The Time Has Come To Talk About ‘Jackie Brown’

Miramax

The year is 1997. Quentin Tarantino is fresh off Pulp Fiction and Reservoir Dogs and he is hothothot. He can make any movie he wants, follow any flight of fancy his rapidly-beating heart takes him on. He could probably get a gritty Air Bud sequel financed if he really wanted to. What he wants to do, however, rather than develop another original idea, is adapt Elmore Leonard’s crime novel Rum Punch for the big screen. He makes two pretty substantial changes, though. First, he changes the main character’s last name from Burke to Brown. Second, he changes her ethnicity from white to black. Doing so allows him to cast the actress he desperately wants for the lead and turn the whole thing into a fun and fast homage to the blaxploitation films of the 1970s, something Leonard probably never imagined but ended up loving. The legendary writer later referred to the resulting work as one of the best screenplays he’d ever read. To date, the film marks the only time Tarantino has adapted another work for his films. It worked out pretty well.
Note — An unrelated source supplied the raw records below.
(* ===== verification/Channels.v ===== *)
(** * Channels: registrations that are replaced

    A channel is sent into by whoever takes it out of the table of registrations. One that is
    replaced there by another is in nobody's hands any more. *)

From Stdlib Require Import Strings.Byte Strings.String.
From S2P Require Import Prelude GoNet NodeId Relay RelayTraces UpfAddrs SmfAddr UpfTxns UpfTable.
From S2P Require Import Pfcp Consumers Goroutine Fairness Ownership World Udp Handler Forward Process.
From S2P Require Import System SystemInv Ledger Custody Liveness.

#[local] Open Scope list_scope.
#[local] Open Scope Z_scope.

Section Channels.
Context `{L : PfcpLib, !MapRange string, !MapRange Z} (e : Environment).

Abbreviation nobody := (fun _ : nat => false).

(** Nothing is in the channel, it is registered nowhere, and nobody has the right to send. *)
Definition lost (ch : nat) (w : World L) : Prop :=
  (ch < nextChan w)%nat /\ chans w !! ch = None /\ forall n, txns w !! n <> Some (Some ch).

Definition forsaken (ch : nat) (s : system (L := L)) : Prop :=
  lost ch s.2 /\ exists ds D, custody nobody ds D s /\ D !! toSend ch = None.

(** The rights given to goroutines as they are started are to run transactions. *)
Lemma gifts_send (w : World L) D ch : splits (gifts w) D -> D !! toSend ch = None.
Proof.
  intros Hs. destruct (D !! toSend ch) as [v|] eqn:Hv; [|done]. exfalso.
  destruct (splits_some _ _ _ _ Hs Hv) as (i & d & Hi & Hd). unfold gifts in Hi.
  rewrite list_lookup_fmap in Hi. apply fmap_Some in Hi as (g & _ & ->). unfold gift in Hd.
  destruct (txOf g); [by apply lookup_singleton_Some in Hd as [? _]|by rewrite lookup_empty in Hd].
Qed.

(** How any step treats one channel that nobody has the right to send into: the right is had only by
    taking it out of the table. *)
Lemma step_sends ds D l s s' ch :
  custody nobody ds D s -> system_step e l s s' -> system_ok s ->
  D !! toSend ch = None -> (ch < nextChan s.2)%nat -> chans s.2 !! ch = None ->
  (ch < nextChan s'.2)%nat /\ chans s'.2 !! ch = None /\
  (forall n, txns s'.2 !! n = Some (Some ch) -> txns s.2 !! n = Some (Some ch)) /\
  exists ds' D', custody nobody ds' D' s' /\ forall v, D' !! toSend ch = Some v ->
    v = sending true /\ exists n, txns s.2 !! n = Some (Some ch) /\ txns s'.2 !! n = None.
Proof.
  intros Hc Hs Hok HD Hlt Hch.
  destruct (custody_step e _ _ _ _ _ _ _ Hc Hs Hok ltac:(done)) as (ds' & D' & Hc' & Hd).
  destruct l as [| |i c].
  - destruct Hd as [_ ->]. inversion Hs as [ts w w' He| |]; subst. simpl in *.
    destruct (env_tame _ _ He) as [C N T _ _ _ _ _]. split_and!; [lia| |by intros n Hn; apply T|].
    + destruct (chans w' !! ch) eqn:Hx; [|done]. exfalso. apply (C ch); [by rewrite Hx|done].
    + exists ds', D. split; [done|]. intros v Hv. congruence.
  - destruct Hd as (_ & D2 & Hsp & _ & ->). pose proof (gifts_send _ _ ch Hsp) as H2.
    rewrite (pool_fork_inv _ _ _ _ Hs) in *. simpl in *. split_and!; [done..|].
    exists ds', (D ∪ D2). split; [done|]. intros v. by rewrite (proj2 (lookup_union_None _ _ _)).
  - destruct Hd as (d & d' & F & _ & _ & _ & _ & -> & -> & Hdeal).
    apply lookup_union_None in HD as [Hd HF]. destruct (deal_sends _ _ _ _ Hdeal) as [R _ T C N].
    assert (Hno : ~ is_Some (d !! toSend ch)) by (rewrite Hd; by intros []).
    split_and!; [lia| | |].
    + destruct (chans s'.2 !! ch) as [x|] eqn:Hx; [|done]. exfalso.
      destruct (C ch ltac:(by eexists)) as [[y Hy]|]; [congruence|done].
    + intros n Hn. by destruct (T n ch Hn).
    + exists ds', (d' ∪ F). split; [done|]. intros v. rewrite lookup_union_l by done. intros Hv.
      destruct (R ch v Hv) as [|[|]]; [congruence|lia|done].
Qed.

Lemma forsaken_step ch l s s' : system_ok s -> system_step e l s s' -> forsaken ch s -> forsaken ch s'.
Proof.
  intros Hok Hs ((Hlt & Hch & Hn) & ds & D & Hc & HD).
  destruct (step_sends _ _ _ _ _ ch Hc Hs Hok HD Hlt Hch) as (Hlt' & Hch' & Hsub & ds' & D' & Hc' & HD').
  split; [split_and!; [done|done|]; intros n Hx; by apply (Hn n), Hsub|]. exists ds', D'. split; [done|].
  destruct (D' !! toSend ch) as [v|] eqn:Hv; [|done]. destruct (HD' v eq_refl) as (_ & n & Hx & _).
  by destruct (Hn n).
Qed.

(** Whoever has taken the channel out of the table is to send into it. *)
Definition taken (ch : nat) (d : rights) : Prop := d !! toSend ch = Some (sending true).

(** The step after which it is no longer registered hands it to one who is to send, or to nobody. *)
Lemma registered_step n ch l s s' :
  known s -> system_step e l s s' -> txns s.2 !! n = Some (Some ch) ->
  txns s'.2 !! n <> Some (Some ch) ->
  forsaken ch s' \/ (txns s'.2 !! n = None /\ exists i d p, holds (taken ch) i d s' p).
Proof.
  intros Hk Hs Hn Hn'. pose proof Hk as [Hok (ds & D & Hc)].
  pose proof (owned_all _ _ _ _ _ _ _ _ _ _ _ _ Hc) as HL.
  destruct (led_txns _ _ HL _ _ Hn) as [Hlt Hch].
  assert (HD : D !! toSend ch = None).
  { destruct (D !! toSend ch) eqn:HD; [|done]. exfalso.
    destruct (led_send _ _ HL ch ltac:(by rewrite HD)) as (_ & _ & Hno). by apply (Hno n). }
  destruct (step_sends _ _ _ _ _ ch Hc Hs Hok HD Hlt Hch) as (Hlt' & Hch' & Hsub & ds' & D' & Hc' & HD').
  assert (Hone : forall m, txns s.2 !! m = Some (Some ch) -> m = n) by (intros m Hm; by apply (led_once _ _ HL m n ch)).
  destruct (D' !! toSend ch) as [v|] eqn:Hv.
  - right. destruct (HD' v eq_refl) as (-> & m & Hm & Hm'). rewrite (Hone m Hm) in Hm'. split; [done|].
    destruct (held_somewhere s' ds' D' _ _ (known_step _ _ _ _ Hs Hk) Hc' Hv) as (i & d & p & _ & Hh).
    by exists i, d, p.
  - left. split; [|by exists ds', D']. split_and!; [done|done|]. intros m Hm.
    pose proof (Hone m (Hsub m Hm)) as ->. done.
Qed.

(** The step that puts another channel in its place. *)
Lemma replaced_forsaken n ch ch' l s s' :
  known s -> system_step e l s s' -> txns s.2 !! n = Some (Some ch) ->
  txns s'.2 !! n = Some (Some ch') -> ch' <> ch -> forsaken ch s'.
Proof.
  intros Hk Hs Hn Hn' Hne. destruct (registered_step n ch l s s' Hk Hs Hn) as [|[Hno _]]; congruence.
Qed.

Lemma forsaken_moves ch s s' :
  rtc (system_move e) s s' -> system_ok s -> forsaken ch s -> forsaken ch s'.
Proof.
  induction 1 as [s|s1 s2 s3 [_ [l Hs]] _ IH]; [done|]. intros Hok Hf.
  apply IH; [by apply (system_step_ok e l s1 s2)|by eapply forsaken_step].
Qed.
End Channels.

(** ** Answers *)

Section Run.
Context `{L : PfcpLib, !MapRange string, !MapRange Z} (e : Environment).
Context (st : nat -> system (L := L)) (lb : nat -> option label).
Context (Hfair : fair_process e st lb).

Abbreviation ended := (ended over st).

(** What has been taken out of the table is sent into. *)
Lemma taken_sent i ch d n p :
  holds (taken ch) i d (st n) p ->
  exists m, (n <= m)%nat /\ (is_Some (chans (st m).2 !! ch) \/ ended m).
Proof.
  apply (holds_ends e st lb Hfair (taken ch) (fun s => is_Some (chans s.2 !! ch))); clear d i p n.
  - intros d Hd. right. right. by exists ch.
  - intros t n. destruct (comes_free e st lb Hfair t n) as (m & Hm & [He|[Hfree Hclk]]);
      exists m; (split; [done|]); [by left|right]. split; [|done]. intros d _. by apply free_open.
  - intros d d' F ds' s s' Hd Hdeal _ _ _ _. by apply (sends_taken _ _ _ _ (deal_sends _ _ _ _ Hdeal)).
Qed.

(** A channel that is some time no longer registered has been answered, or will not be. *)
Lemma registration_ends n m s ch :
  txns (st n).2 !! s = Some (Some ch) -> txns (st m).2 !! s <> Some (Some ch) -> (n <= m)%nat ->
  exists k, (n <= k)%nat /\
    (is_Some (chans (st k).2 !! ch) \/ ended k \/
     (txns (st k).2 !! s = Some (Some ch) /\ forsaken ch (st (S k)))).
Proof.
  intros Hn Hm Hle. induction Hle as [|m Hle IH]; [done|].
  destruct (decide (txns (st m).2 !! s = Some (Some ch))) as [Hr|Hr]; [|by apply IH].
  destruct (lb m) as [l|] eqn:Hl; [|by rewrite (run_idle e st lb Hfair m Hl) in Hm].
  destruct (run_step e st lb Hfair m l Hl) as [_ Hs].
  destruct (registered_step e s ch l _ _ (run_known e st lb Hfair m) Hs Hr Hm)
    as [Hf|(_ & i & d & p & Hh)]; [exists m; auto|].
  destruct (taken_sent _ _ _ _ _ Hh) as (k & Hk & H2). exists k. split; [lia|]. tauto.
Qed.
End Run.
(* ===== verification/Quiet.v ===== *)
(** * Quiet: what most programs never do

    Three things are left to one program each: claiming a report, to the handler of reports; telling
    a transaction that it has been answered, to the loop that reads; and taking an answer out of a
    channel, to the handler of an HTTP request. Here every other program is gone through once, to
    see that it does none of them. *)

From Stdlib Require Import Strings.Byte Strings.String.
From S2P Require Import Prelude GoNet NodeId Relay RelayTraces RelayProps UpfAddrs SmfAddr UpfTxns.
From S2P Require Import UpfTable Pfcp Consumers Goroutine World Udp Handler Forward Process System.

#[local] Open Scope list_scope.
#[local] Open Scope Z_scope.

(** ** Reports added *)

(** A report of that address is being relayed. *)
Definition relayed (h : string) (st : Relays) : Prop :=
  exists k r, reportRelays st !! k = Some r /\ hostOf (upfAddr r) = h.

Section Relays.
Context `{!MapRange string, !MapRange Z}.

Lemma relayed_sub h st st' :
  (forall k r, reportRelays st' !! k = Some r -> relayed (hostOf (upfAddr r)) st) ->
  relayed h st' -> relayed h st.
Proof. intros Hsub (k & r & Hk & <-). by eapply Hsub. Qed.

Lemma relayed_here k r st : reportRelays st !! k = Some r -> relayed (hostOf (upfAddr r)) st.
Proof. intros Hk. by exists k, r. Qed.

(** Only a claim adds an address, its own, and only quoting the count. *)
Lemma relayed_exec op h st :
  relayed h (exec op st) ->
  relayed h st \/
  exists a s t, op = Claim a s t (RelayGeneration h st) /\ hostOf a = h.
Proof.
  destruct op as [a s t gen|k|h' t|k t|k]; cbn [exec].
  - unfold RelayReportSequence. destruct (RelayGeneration (hostOf a) st =? gen) eqn:Hg; [|by left].
    apply Z.eqb_eq in Hg. cbn [negb].
    assert (Hsweep : relayed h (sweepRelaysLocked t st) -> relayed h st).
    { apply relayed_sub. intros k r Hk. by eapply relayed_here, sweep_sub. }
    destruct (relayFromLocked _ _ _ _); [by left; apply Hsweep|].
    destruct (nextFreeRelaySequence _ _ _ _) as [k'|]; [|by left; apply Hsweep].
    intros (k & r & Hk & Hr). simpl in Hk. rewrite lookup_insert in Hk. case_decide; simplify_eq/=.
    + right. by exists a, s, t.
    + left. apply Hsweep. by exists k, r.
  - intros H. left. revert H. unfold RenumberReportRelay.
    destruct (reportRelays st !! k) as [r0|] eqn:Hk0; [|done].
    destruct (nextFreeRelaySequence _ _ _ _) as [k'|]; [|done]. apply relayed_sub.
    intros k2 r. simpl. rewrite lookup_insert. case_decide; [intros [= <-]; by eapply relayed_here|].
    rewrite reportRelays_drop, lookup_delete. case_decide; [done|]. apply relayed_here.
  - intros H. left. revert H. apply relayed_sub. intros k r. unfold ForgetRelaysForHost. rewrite drops_lookup.
    case_decide; [done|]. apply relayed_here.
  - intros H. left. revert H. pose proof (TakeReportRelay_spec k t st) as Ht.
    destruct (TakeReportRelay k t st) as [[[a s]|] st']; simpl.
    + destruct Ht as (r & Hr & _ & _ & -> & _ & Hst & _). apply relayed_sub. intros k2 r2.
      rewrite Hst, lookup_insert. case_decide; [intros [= <-]; by apply (relayed_here k r)|apply relayed_here].
    + by destruct Ht as [-> _].
  - intros H. left. revert H. apply relayed_sub. intros k2 r. unfold ForgetReportRelay.
    rewrite reportRelays_drop, lookup_delete. case_decide; [done|]. apply relayed_here.
Qed.
End Relays.

(** ** Steps *)

Section Quiet.
Context `{L : PfcpLib, !MapRange string, !MapRange Z}.

Abbreviation prog := (prog (World L)).

(** The transaction has been told that it is answered, and has not taken note of it. *)
Definition told (ptr : nat) (w : World L) : Prop := events (udp w) !! ptr = Some ReceiveValidResponse.

(** An answer is in the channel. *)
Definition filled (ch : nat) (w : World L) : Prop := is_Some (chans w !! ch).

(** Unless it claims, it adds no report; unless it tells, no transaction is told; and unless it
    drains, what is in a channel stays there. *)
Record stillness (claims tells drains : bool) (w w' : World L) : Prop := {
  still_relayed h : claims = false -> relayed h (relays w') -> relayed h (relays w);
  still_told ptr : tells = false -> told ptr w' -> told ptr w;
  still_filled ch : drains = false -> filled ch w -> filled ch w';
  still_next : (nextChan w <= nextChan w')%nat;
}.

Context {claims tells drains : bool}.

Abbreviation still := (stillness claims tells drains).

(** What all this is about, but for the relays, is as it was. *)
Abbreviation apart w' w :=
  (events (udp w') = events (udp w) /\ chans w' = chans w /\ nextChan w' = nextChan w).
Abbreviation alike w' w := (relays w' = relays w /\ apart w' w).

(** So does no step, whatever the others do. *)
Definition quiet {A} (p : prog A) : Prop := every (fun _ _ => True) still p.

Lemma still_same w w' : alike w' w -> still w w'.
Proof.
  intros (Hr & He & Hc & Hn). unfold told, filled. split; unfold told, filled; rewrite ?Hr, ?He, ?Hc, ?Hn; done.
Qed.

Lemma still_refl w : still w w.
Proof. by apply still_same. Qed.

Lemma quiet_ret {A} (a : A) : quiet (Ret a).
Proof. apply every_ret. Qed.

Lemma quiet_bind {A B} (p : prog A) (k : A -> prog B) :
  quiet p -> (forall a, quiet (k a)) -> quiet (bind p k).
Proof. apply every_bind. Qed.

Lemma quiet_read {A} (op : World L -> A) : quiet (read op).
Proof. apply every_read, still_refl. Qed.

Lemma quiet_atomic {A} (op : World L -> A * World L) :
  (forall w, alike (snd (op w)) w) -> quiet (atomic op).
Proof. intros Hop. apply every_atomic. intros w. apply still_same, Hop. Qed.

Lemma quiet_modify (op : World L -> World L) :
  (forall w, alike (op w) w) -> quiet (modify op).
Proof. intros Hop. by apply quiet_atomic. Qed.

Lemma quiet_attempt {A} (op : World L -> outcome (A * World L)) :
  (forall w, match op w with Val (_, w') => alike w' w | Panic => True end) -> quiet (attempt op).
Proof.
  intros Hop. apply every_attempt; [apply still_refl|]. intros w. specialize (Hop w).
  destruct (op w) as [[a w']|]; [by apply still_same|done].
Qed.

Lemma quiet_select {A} (cases : list (World L -> option (A * World L))) :
  Forall (fun ready => forall w, match ready w with Some (_, w') => still w w' | None => True end)
    cases ->
  quiet (select cases).
Proof. apply every_select. Qed.

Lemma quiet_recovered {A} (p : prog A) : quiet p -> quiet (recovered p).
Proof. apply every_recovered. Qed.

Lemma quiet_deref {A} (x : option A) : quiet (deref x).
Proof. apply every_deref. Qed.

Lemma quiet_lift {A} (x : outcome A) : quiet (lift x).
Proof. apply every_lift. Qed.

(** An operation of the relay table that is not a claim. *)
Lemma quiet_relays {A} (op : World L -> A * World L) (f : World L -> relay_op) :
  (forall w, relays (snd (op w)) = exec (f w) (relays w) /\ apart (snd (op w)) w) ->
  (forall w, match f w with Claim _ _ _ _ => claims = true | _ => True end) -> quiet (atomic op).
Proof.
  intros Hop Hf. apply every_atomic. intros w. destruct (Hop w) as (Hr & He & Hc & Hn). split.
  - intros h Hcl Hh. rewrite Hr in Hh.
    destruct (relayed_exec _ _ _ Hh) as [|(a & s & t & Heq & _)]; [done|]. specialize (Hf w).
    rewrite Heq in Hf. congruence.
  - intros ptr _. unfold told. by rewrite He.
  - intros ch _. unfold filled. by rewrite Hc.
  - by rewrite Hn.
Qed.
(* ===== verification/Serving.v ===== *)
(** * Serving: a request of the SMF from its acceptance to its end

    The channel of a request is drained by the goroutine that made it and by no other, so an answer
    that is in it stays until its handler takes it. With this a handler is followed from its start:
    it waits for the lock of the table of addresses, which comes free, for that of a node, which is
    free unless a panic has left it, and for the answer, which comes by the goroutine of its transaction or by the one that dispatches the response. *)

From Stdlib Require Import Strings.Byte Strings.String.
From S2P Require Import Prelude GoNet NodeId Relay RelayTraces UpfAddrs SmfAddr UpfTxns UpfTable.
From S2P Require Import Pfcp Consumers Goroutine Fairness Ownership World Udp Handler Forward Process.
From S2P Require Import System SystemInv Ledger Custody Liveness Channels Stopping Quiet Answering.

#[local] Open Scope list_scope.
#[local] Open Scope Z_scope.

(** ** One's own channel *)

Section Receives.
Context `{L : PfcpLib, !MapRange string, !MapRange Z}.

Abbreviation prog := (prog (World L)).

(** [receives p o Q]: run with the channel [o], if any, [p] drains no other one, but for one it makes
    in its stead; and it returns in [Q]. *)
Fixpoint receives {A} (p : prog A) (o : option nat) (Q : A -> option nat -> Prop) : Prop :=
  match p with
  | Ret a => Q a o
  | Crash => True
  | Act f k => forall c w1 w2, f c w1 = Some w2 ->
      (nextChan w1 <= nextChan w2)%nat /\ (forall ch, filled ch w1 -> filled ch w2 \/ o = Some ch) /\
      exists o', (o' = o \/ (o' = Some (nextChan w1) /\ nextChan w1 < nextChan w2)%nat) /\
                 receives (k c w1) o' Q
  end.

Lemma receives_bind {A B} (p : prog A) (k : A -> prog B) o Q :
  receives p o (fun a o => receives (k a) o Q) -> receives (bind p k) o Q.
Proof.
  revert o. induction p as [a| |f p IH]; intros o; simpl; [done..|]. intros Hp c w1 w2 Hf.
  destruct (Hp c w1 w2 Hf) as (Hn & Hfl & o' & Ho & Hk). split_and!; [done..|]. exists o'. auto.
Qed.

Lemma receives_mono {A} (p : prog A) o (Q Q' : A -> option nat -> Prop) :
  (forall a o, Q a o -> Q' a o) -> receives p o Q -> receives p o Q'.
Proof.
  intros HQ. revert o. induction p as [a| |f p IH]; intros o; simpl; [auto|done|]. intros Hp c w1 w2 Hf.
  destruct (Hp c w1 w2 Hf) as (Hn & Hfl & o' & Ho & Hk). split_and!; [done..|]. exists o'. auto.
Qed.

Lemma receives_recovered {A} (p : prog A) o :
  receives p o (fun _ _ => True) -> receives (recovered p) o (fun _ _ => True).
Proof.
  revert o. induction p as [a| |f p IH]; intros o; simpl; [done..|]. intros Hp c w1 w2 Hf.
  destruct (Hp c w1 w2 Hf) as (Hn & Hfl & o' & Ho & Hk). split_and!; [done..|]. exists o'. auto.
Qed.

Abbreviation quiet := (quiet (L := L) (claims := true) (tells := true) (drains := false)).

(** A step of a program that drains nothing. *)
Lemma quiet_step_inv {A} f (k : nat -> World L -> prog A) c w1 w2 :
  quiet (Act f k) -> f c w1 = Some w2 ->
  (nextChan w1 <= nextChan w2)%nat /\ (forall ch, filled ch w1 -> filled ch w2) /\ quiet (k c w1).
Proof.
  intros Hq Hf. destruct (Hq w1 w1 (rtc_refl _ _) c w2 Hf) as [[_ _ Hfl Hn] Hk].
  split_and!; [done|by auto|]. intros w. destruct (k c w1) as [a| |f' k']; [done..|].
  intros w3 _. apply Hk. by apply rtc_once.
Qed.

Lemma receives_quiet {A} (p : prog A) o : quiet p -> receives p o (fun _ o' => o' = o).
Proof.
  induction p as [a| |f p IH]; [done..|]. intros Hq c w1 w2 Hf.
  destruct (quiet_step_inv _ _ _ _ _ Hq Hf) as (Hn & Hfl & Hk). split_and!; [done|auto|].
  exists o. auto.
Qed.

Lemma receives_make o : receives (atomic makeChan) o (fun ch o' => o' = Some ch).
Proof.
  intros [|c] w1 w2 Hf; [|done]. injection Hf as <-. simpl. split_and!; [lia|by left|].
  exists (Some (nextChan w1)). split; [right; split; [done|lia]|done].
Qed.

Lemma receives_recv ch : receives (recvChan ch) (Some ch) (fun _ o' => o' = Some ch).
Proof.
  intros [|c] w1 w2 Hf; [|done]. simpl in *. destruct (chans w1 !! ch) eqn:Hch; [|done].
  injection Hf as <-. split_and!; [done| |exists (Some ch); split; [by left|done]]. intros ch' Hf.
  destruct (decide (ch' = ch)) as [->|Hne]; [by right|left]. unfold filled. simpl.
  by rewrite lookup_delete_ne.
Qed.
End Receives.

(** Goes through a program; what is left are the places where a channel is made or drained. *)
Ltac receives_step :=
  match goal with
  | |- receives (match ?x with _ => _ end) _ _ => destruct x
  | |- receives (if ?b then _ else _) _ _ => destruct b
  | |- receives _ _ _ => eapply receives_mono; [|solve [apply receives_quiet; quiet_all]]; intros ? ? ->
  | |- receives (bind _ _) _ _ => apply receives_bind
  end.

Section Programs.
Context `{L : PfcpLib, !MapRange string, !MapRange Z} (e : Environment).

Lemma receives_Forward ip msg n :
  receives (ForwardPfcpMsgToUpf (L := L) ip msg n) None (fun _ _ => True).
Proof.
  unfold ForwardPfcpMsgToUpf. apply receives_bind. eapply receives_mono; [|apply receives_make].
  intros ch o ->.
  assert (Hreg : forall req send, (forall m, quiet (claims := true) (tells := true) (drains := false) (send m)) ->
    receives (bind (registerAndSend (L := L) ch req send) (awaitAnswer ch)) (Some ch) (fun _ _ => True)).
  { intros req send Hsend. apply receives_bind. eapply receives_mono.
    2: { apply receives_quiet. unfold registerAndSend, insertUpfPfcpTxn, forgetUpfPfcpTxn. quiet_all. }
    intros [err|] o ->; [done|]. unfold awaitAnswer. apply receives_bind.
    eapply receives_mono; [|apply receives_recv]. intros rsp o _. by destruct (Err rsp). }
  unfold answerAssociation, BuildPfcpAssociationResponse.
  repeat first [ done | apply Hreg; intros m; unfold SendPfcpAssociationSetupRequest, SendHeartbeatRequest,
    SendPfcpSessionEstablishmentRequest, SendPfcpSessionModificationRequest,
    SendPfcpSessionDeletionRequest, sendTo; solve [quiet_all] | receives_step ].
Qed.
The time has come to talk about Jackie Brown.

1. Jackie Brown (Pam Grier) is a flight attendant who finds herself facing charges for intent to distribute cocaine after federal authorities find drugs in an envelope she’s carrying. They want her boss, gun runner and fascinating beard-haver Ordell Robbie (Samuel L. Jackson), who has been using Jackie to smuggle $500,000 into America from Mexico $50,000 at a time. What follows is about two hours of subterfuge and doublecrosses, complete with shopping bag switcheroos and Kangol hats galore and a rapidly increasing body count. Just from a general story perspective, before we get to any of the rest of it (and we will get to a lot of it), that’s an excellent place to start.

2. Also worth noting: The cast of Jackie Brown is pretty incredible. Grier and Jackson do a lot of the heavy lifting but there’s also a great performance by Robert Forster as bail bondsman and sweetheart Max Cherry, one of the many men who fall under Jackie’s spell during the movie. Michael Keaton is in there too as Ray Nicolette, a fast-talking federal agent who has just about the most Leather Jacket Energy you’ll ever see captured on film. Chris Tucker appears briefly and gives it the full Chris Tucker. Bridget Fonda pops up as a chatty stoner beach bum who chats her way into a bullet. It’s quite a ride.

You know what’s wild about Jackie Brown I’ve seen the movie at least 10 times and I still sometimes forget that Robert De Niro is in it, too. In a pretty important role! It’s not his fault or the movie’s fault. This one’s on me. I get all wrapped up in the Jackie/Max/Ordell ruse and I totally blank on his recently released bank-robbing felon character until I see him sitting on the couch doing foot things with Bridget Fonda. Then I remember. “Ahhh, right, Robert De Niro is in the movie,” I’ll say, like a doofus. He is, though. You can go see for yourself if you don’t believe me. Maybe skip the foot stuff, though. Or don’t. I’m not here to shame anyone.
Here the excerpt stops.